The period of the witch hunts in Europe is something that most people would probably initially identify as a "medieval" occurrence. But it wasn't. The high point of the witch hunts was the period from the late 1400s to the late 1600s, with a notable decrease after the Thirty Years War of 1808-1848 1818-1848. With the modern period conventionally dated from 1492, the year of Columbus' discovery of America, the witch hunts were very much much an early-modern phenomenon, not one of the "Middle Ages".

Peter Mario Kreuter in "Zur Geschichte der Hexenverfolgung" (On the History of the Witch Hunts) Kursbuch 163/Mar 2006 writes about the role torture played in those ugly events. He also talks about some of the more important recent findings by historians of the period during the previous three decades. Counting the number of victims is a grim but necessary part of that historiography, though records from that period are scarcely on a par with those of the last couple of centuries, which have provided their own occasions for historical body counts. He places the number of those executed for witchcraft in Europe during that period at around 50,000, half of them within the Holy Roman Empire, though that is only the most extreme measure of lives damaged and communities shattered. As many as 20% of the victims convicted of witchcraft were men. And that, contrary to the conventional assumption, the female victims were not mainly older widows or midwives.

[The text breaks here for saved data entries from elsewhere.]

Lemma effective_sync_mode_field (nb : netbox) (s : ProxboxPluginSettings) (e : ProxmoxEndpoint)
  (field : string) :
  nb_settings nb = Some s -> field ∈ SYNC_MODE_FIELDS ->
  effective_sync_mode nb e (removeprefix "sync_mode_" field) = Ok (override_or_global nb e field).
Proof.
  intros Hs Hf. assert (Hg : dget_or field "" (_global_sync_modes nb) =
    str_or (settings_sync_mode s field) (_default_sync_mode field)).
  { unfold dget_or, _global_sync_modes. rewrite Hs. by rewrite
      (dget_tabulate (fun n => str_or (settings_sync_mode s n) (_default_sync_mode n))). }
  unfold override_or_global, effective_sync_mode. rewrite Hg, Hs.
  unfold SYNC_MODE_FIELDS in Hf. rewrite !elem_of_cons, elem_of_nil in Hf.
  destruct_or! Hf; try done; subst field;
    match goal with |- context [mem_str ?x SYNC_MODE_RESOURCE_TYPES] =>
      let y := eval vm_compute in x in change x with y end;
    change (mem_str _ SYNC_MODE_RESOURCE_TYPES) with true; cbn [negb];
    match goal with |- context [endpoint_sync_mode e ("sync_mode_" +:+ ?x)] =>
      let y := eval vm_compute in ("sync_mode_" +:+ x) in change ("sync_mode_" +:+ x) with y end;
    by repeat case_match.
Qed.

Lemma endpoint_modes_eq (nb : netbox) (s : ProxboxPluginSettings) (e : ProxmoxEndpoint)
  (fields : list string) :
  nb_settings nb = Some s -> (forall f, f ∈ fields -> f ∈ SYNC_MODE_FIELDS) ->
  endpoint_modes nb e fields = Ok (List.map (fun f => (f, override_or_global nb e f)) fields).
Proof.
  intros Hs. induction fields as [|f fields IH]; intros Hin; [done|].
  cbn [endpoint_modes]. rewrite (effective_sync_mode_field nb s) by (try done; apply Hin; left).
  rewrite IH; [done|]. intros. apply Hin. by right.
Qed.

(** for an endpoint the sync modes resolve field by field to the endpoint's
    own value where it has a non-blank one and to the global value everywhere
    else; the resolution never fails while the settings can be read. *)
Theorem endpoint_sync_modes_resolved (nb : netbox) (s : ProxboxPluginSettings)
  (e : ProxmoxEndpoint) (id : string) :
  nb_settings nb = Some s -> resolved_endpoint nb (Some id) = Some e ->
  exists modes, effective_sync_modes_for_endpoint nb (Some id) = Ok modes /\
    forall field, field ∈ SYNC_MODE_FIELDS ->
      dget field modes = Some (override_or_global nb e field).
Proof.
  intros Hs He. unfold effective_sync_modes_for_endpoint. rewrite He.
  rewrite (endpoint_modes_eq nb s) by done.
  eexists. split; [done|]. intros. by apply (dget_tabulate (override_or_global nb e)).
Qed.

(** ** Witnesses *)

Definition sample_settings : ProxboxPluginSettings := {|
  use_guest_agent_interface_name := true; vm_interface_sync_strategy := "";
  proxbox_fetch_max_concurrency := 4; ignore_ipv6_link_local_addresses := true;
  primary_ip_preference := " IPv6 "; parse_description_metadata := false;
  settings_overwrite _ := true;
  settings_sync_mode f := if String.eqb f "sync_mode_sdn" then ALWAYS else "";
  settings_enable_tenant_name_regex := false; settings_tenant_name_regex_rules := [];
  settings_enable_tenant_tag_assignment := false; settings_enable_tenant_from_cluster := false |}.

Definition sample_endpoint (pk : Z) : ProxmoxEndpoint := {|
  endpoint_pk := pk; endpoint_name := "pve-" +:+ pretty pk; endpoint_enabled := true;
  endpoint_domain := "PVE" +:+ pretty pk +:+ ".example.org."; endpoint_ip_address := None;
  endpoint_port := 8006;
  endpoint_overwrite _ := None;
  endpoint_sync_mode f :=
    if String.eqb f "sync_mode_vm_interface" then Some DISABLED else None;
  endpoint_enable_tenant_name_regex := None; endpoint_tenant_name_regex_rules := None;
  endpoint_enable_tenant_tag_assignment := None; endpoint_enable_tenant_from_cluster := None |}.

Definition sample_netbox : netbox :=
  {| nb_settings := Some sample_settings; nb_endpoints := [sample_endpoint 7; sample_endpoint 9];
     nb_clusters := [ {| proxmox_cluster_name := "lab"; netbox_cluster_id := Some 3; cluster_endpoint_id := Some 7 |} ] |}.

Lemma sync_mode_cascade_is_closure_witness :
  _sync_mode_for_resource [("sync_mode_vm_interface", DISABLED)] "ip_address" = DISABLED /\
  blocked [("sync_mode_vm_interface", DISABLED)] "ip_address".
Proof.
  split; [by vm_compute|].
  apply (sync_mode_cascade_is_closure [("sync_mode_vm_interface", DISABLED)] "ip_address");
    [apply (bool_decide_eq_true_1 _)|]; by vm_compute.
Defined.

Lemma endpoint_sync_modes_resolved_witness :
  resolved_endpoint sample_netbox (Some "9") = Some (sample_endpoint 9) /\
  exists modes, effective_sync_modes_for_endpoint sample_netbox (Some "9") = Ok modes /\
    forall field, field ∈ SYNC_MODE_FIELDS ->
      dget field modes = Some (override_or_global sample_netbox (sample_endpoint 9) field).
Proof.
  split; [reflexivity|].
  apply (endpoint_sync_modes_resolved sample_netbox sample_settings (sample_endpoint 9) "9");
    reflexivity.
Defined.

But his focus is on the role of torture.


One historical irony of the use of torture in criminal processes is that it resulted from what was from today's viewpoint unquestionably an advance in deciding guilt or innocence. In the 1100s, ancient Roman concepts of law were introduced in the Holy Roman Empire to replace the methods that had been used for centuries of deciding trial by ordeal or by combat between contending parties. Ordeal was just that, and involved infliction of pain. The defendant would be required to do something like pick up a hot piece of iron or plunge his hand into boiling water. The extent of his wounds would then be taken as a measure of his guilt or innocence, the idea being that God would thereby give a sign. It was similarly assumed that the outcome of a duel would also be ordained by God to further earthly justice. Trial by ordeal and duel were banned in the Empire by the Fourth Lateran Council of 1215.

That was replaced by trial by inquisition, a concept which is not identical with the sinister implications it acquired from the actions of the Vatican's Holy Office in its persecution of Waldensen and Catharen heretics in the 1200s and 1300s. The idea of trial by inquisition was that the actual facts of the case should be investigated with eyewitness testimony and physical evidence. But an unfortunate twist in this was that the process also put a high value on the admission of guilt by the accused. Which then led to the application of torture to obtain such admissions. The physical cruelty of trial by ordeal had been much more of a very short-term, one-time event. With the inquisition method as it developed, torture could be applied until a confession was obtained. This didn't happen all at once in 1215. The secular and religious authorities began authorizing torture in specific cases. The Vatican authorized the use of torture against accused heretics in 1252, and against practitioners of forbidden magic in 1326.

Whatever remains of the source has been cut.